-------- Extracted entries --------

(** * Yorkie document core: Text, Object and the Set operation

    A shallow embedding of
      - [pkg/document/crdt] text.go   (TextValue, Text),
      - [pkg/document/json] object.go (Object),
      - [pkg/document/operation] set.go (Set.Execute),
    together with the parts of the Go standard library they call
    ([unicode/utf16], the string/rune conversions) and models of the
    collaborators whose code is not part of the sources at hand
    (Ticket, RHT, RGATreeSplit, Root).

    Conventions.
      - A Go [string] is a Rocq [string]: a sequence of bytes.
      - A Go [int], [rune], [uint16], [uint64] is a [Z]; no arithmetic of the
        modelled code can overflow, so no wrap-around is written out.
      - A pointer that may be [nil] is an [option]; a linked list of nodes is
        the [list] of its nodes in [next] order.
      - A Go panic is the [Panicked] outcome. *)

From Stdlib Require Import ZArith Lia List Ascii String Bool.
From stdpp Require Import gmap strings list fin_maps.

Local Open Scope string_scope.
Local Open Scope list_scope.
Local Open Scope Z_scope.

(* ===================================================================== *)
(** ** Outcomes of Go calls                                               *)
(* ===================================================================== *)

(** A call either returns or panics with a message. *)
Inductive outcome (A : Type) : Type :=
  | Returned (a : A)
  | Panicked (msg : string).
Arguments Returned {A} a.
Arguments Panicked {A} msg.

(** Sequencing: a panic of the first call is the outcome of the whole. *)
#[global] Instance outcome_bind : MBind outcome :=
  fun A B (k : A -> outcome B) (m : outcome A) =>
    match m with
    | Returned a => k a
    | Panicked msg => Panicked msg
    end.

#[global] Instance outcome_ret : MRet outcome := fun A a => Returned a.

(* ===================================================================== *)
(** ** time.Ticket                                                        *)
(* ===================================================================== *)

(** Modelled from the spec: the package [pkg/document/time] is not among the
    sources.  A ticket is [(lamport, delimiter, actorID)]; the actor ID is an
    opaque byte sequence. *)
Record Ticket : Type := mkTicket {
  lamport : Z;
  delimiter : Z;
  actorID : string
}.

(** Modelled from the spec: [Ticket.Compare], absent from the sources: "compare
    lamport first, then delimiter, then actorID lexicographically". *)
Definition Ticket_Compare (t other : Ticket) : comparison :=
  match (lamport t ?= lamport other)%Z with
  | Eq =>
      match (delimiter t ?= delimiter other)%Z with
      | Eq => String.compare (actorID t) (actorID other)
      | c => c
      end
  | c => c
  end.

(** Modelled from the spec: [Ticket.After], absent from the sources. *)
Definition Ticket_After (t other : Ticket) : bool :=
  match Ticket_Compare t other with
  | Gt => true
  | _ => false
  end.

(** A method of [*time.Ticket] called on [nil], or handed [nil] where it reads
    the fields of its argument, is a [nil] dereference. *)
Definition Ticket_After_ptr (t other : option Ticket) : outcome bool :=
  match t, other with
  | Some a, Some b => Returned (Ticket_After a b)
  | _, _ => Panicked "invalid memory address or nil pointer dereference"
  end.

Definition is_nil {A : Type} (p : option A) : bool :=
  match p with
  | None => true
  | Some _ => false
  end.

(** The operators [&&] and [||] of Go: the right operand is evaluated only
    when the left one does not decide. *)
Definition and_then (a b : outcome bool) : outcome bool :=
  x ← a; if x : bool then b else Returned false.
Definition or_else (a b : outcome bool) : outcome bool :=
  x ← a; if x : bool then Returned true else b.

Definition hexDigit (n : N) : ascii :=
  if (n <? 10)%N then ascii_of_N (48 + n) else ascii_of_N (87 + n).

Fixpoint hexEncode (s : string) : string :=
  match s with
  | EmptyString => EmptyString
  | String c rest =>
      let n := N_of_ascii c in
      String (hexDigit (n / 16)) (String (hexDigit (n mod 16)) (hexEncode rest))
  end.

(** Modelled from the spec: [Ticket.ActorIDHex], absent from the sources: the
    actor of a ticket as the key of the selection table. *)
Definition Ticket_ActorIDHex (t : Ticket) : string := hexEncode (actorID t).

#[global] Instance Ticket_eq_dec : EqDecision Ticket.
Proof. solve_decision. Defined.

#[global] Instance Ticket_countable : Countable Ticket.
Proof.
  refine (inj_countable'
            (fun t => (lamport t, delimiter t, actorID t))
            (fun p => mkTicket p.1.1 p.1.2 p.2) _).
  intros []; reflexivity.
Defined.

(* ===================================================================== *)
(** ** crdt.RHT                                                           *)
(* ===================================================================== *)

(** Modelled from the spec: the replicated hash table is not among the
    sources.  An entry is [(value, setAt, tombstoneAt)], kept per key. *)
Record RHTEntry (V : Type) : Type := mkRHTEntry {
  rht_value : V;
  rht_setAt : Ticket;
  rht_tombstoneAt : option Ticket
}.
Arguments mkRHTEntry {V} _ _ _.
Arguments rht_value {V} _.
Arguments rht_setAt {V} _.
Arguments rht_tombstoneAt {V} _.

Abbreviation RHT V := (gmap string (RHTEntry V)).

Definition NewRHT {V : Type} : RHT V := ∅.

(** The ticket [executedAt] is ordered after every ticket the entry records:
    the ticket of its write and, where the entry is tombstoned, the ticket of
    its removal. *)
Definition supersedes {V : Type} (executedAt : Ticket) (prev : RHTEntry V)
    : bool :=
  Ticket_After executedAt (rht_setAt prev)
  && match rht_tombstoneAt prev with
     | Some removedAt => Ticket_After executedAt removedAt
     | None => true
     end.

(** Modelled from the spec: [RHT.Set] "installs [(key, value, ticket)] only
    if no existing entry for [key] has a ticket ordered after [ticket]", a
    removal being an entry "with its own ticket": "a set or remove operation
    with ticket T is applied to a key only if T is ordered after the key's
    currently recorded ticket"; otherwise it is a no-op. *)
Definition RHT_Set {V : Type} (key : string) (value : V) (executedAt : Ticket)
    (rht : RHT V) : RHT V :=
  match rht !! key with
  | Some prev =>
      if supersedes executedAt prev
      then <[key := mkRHTEntry value executedAt None]> rht
      else rht
  | None => <[key := mkRHTEntry value executedAt None]> rht
  end.

(** Modelled from the spec: [RHT.DeepCopy] "produces an independent RHT with
    identical entries"; a value of the embedding is never shared. *)
Definition RHT_DeepCopy {V : Type} (rht : RHT V) : RHT V := rht.

(* ===================================================================== *)
(** ** Data of text.go                                                    *)
(* ===================================================================== *)

(** [type TextValue struct { value string; attrs *RHT }] *)
Record TextValue : Type := mkTextValue {
  tv_value : string;
  tv_attrs : RHT string
}.

Definition NewTextValue (value : string) (attrs : RHT string) : TextValue :=
  {| tv_value := value; tv_attrs := attrs |}.

(** Modelled from the spec: the node identity [(originTicket, offset)]. *)
Record RGATreeSplitNodeID : Type := mkNodeID {
  id_createdAt : Ticket;
  id_offset : Z
}.

#[global] Instance RGATreeSplitNodeID_eq_dec : EqDecision RGATreeSplitNodeID.
Proof. solve_decision. Defined.

(** Modelled from the spec: a position [(nodeID, intraNodeOffset)]. *)
Record RGATreeSplitNodePos : Type := mkNodePos {
  pos_id : RGATreeSplitNodeID;
  pos_relativeOffset : Z
}.

(** Modelled from the spec: a node of the splittable sequence.  The [prev] and
    [next] links are the position of the node in the list of the sequence; the
    insertion predecessor, a pointer in the code, is kept as the identity of
    the node it points to (identities never change). *)
Record RGATreeSplitNode : Type := mkNode {
  node_id : RGATreeSplitNodeID;
  node_value : TextValue;
  node_removedAt : option Ticket;
  node_insPrev : option RGATreeSplitNodeID
}.

(** Modelled from the spec: the sequence, its synthetic initial head first. *)
Record RGATreeSplit : Type := mkRGATreeSplit {
  initialHead : RGATreeSplitNode;
  after_head : list RGATreeSplitNode
}.

(** Modelled from the spec: a selection [(from, to, updatedAt)]. *)
Record Selection : Type := mkSelection {
  sel_from : RGATreeSplitNodePos;
  sel_to : RGATreeSplitNodePos;
  sel_updatedAt : Ticket
}.

Definition newSelection (from to : RGATreeSplitNodePos) (updatedAt : Ticket)
    : Selection :=
  {| sel_from := from; sel_to := to; sel_updatedAt := updatedAt |}.

(** [type Text struct]: the creation ticket is the identity of the element and
    is always present; [movedAt] and [removedAt] may be [nil]. *)
Record Text : Type := mkText {
  rgaTreeSplit : RGATreeSplit;
  selectionMap : gmap string Selection;
  createdAt : Ticket;
  movedAt : option Ticket;
  removedAt : option Ticket
}.

(** [func NewText(elements, createdAt)] *)
Definition NewText (elements : RGATreeSplit) (createdAt : Ticket) : Text :=
  {| rgaTreeSplit := elements;
     selectionMap := ∅;
     createdAt := createdAt;
     movedAt := None;
     removedAt := None |}.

--------

-- Prompt --
Look above for the line holding "actorID : string" and the line holding "when the left one does not decide. *)", then output exactly those two lines and every line between them, nothing more.

-- Worked solution --
  actorID : string
}.

(** Modelled from the spec: [Ticket.Compare], absent from the sources: "compare
    lamport first, then delimiter, then actorID lexicographically". *)
Definition Ticket_Compare (t other : Ticket) : comparison :=
  match (lamport t ?= lamport other)%Z with
  | Eq =>
      match (delimiter t ?= delimiter other)%Z with
      | Eq => String.compare (actorID t) (actorID other)
      | c => c
      end
  | c => c
  end.

(** Modelled from the spec: [Ticket.After], absent from the sources. *)
Definition Ticket_After (t other : Ticket) : bool :=
  match Ticket_Compare t other with
  | Gt => true
  | _ => false
  end.

(** A method of [*time.Ticket] called on [nil], or handed [nil] where it reads
    the fields of its argument, is a [nil] dereference. *)
Definition Ticket_After_ptr (t other : option Ticket) : outcome bool :=
  match t, other with
  | Some a, Some b => Returned (Ticket_After a b)
  | _, _ => Panicked "invalid memory address or nil pointer dereference"
  end.

Definition is_nil {A : Type} (p : option A) : bool :=
  match p with
  | None => true
  | Some _ => false
  end.

(** The operators [&&] and [||] of Go: the right operand is evaluated only
    when the left one does not decide. *)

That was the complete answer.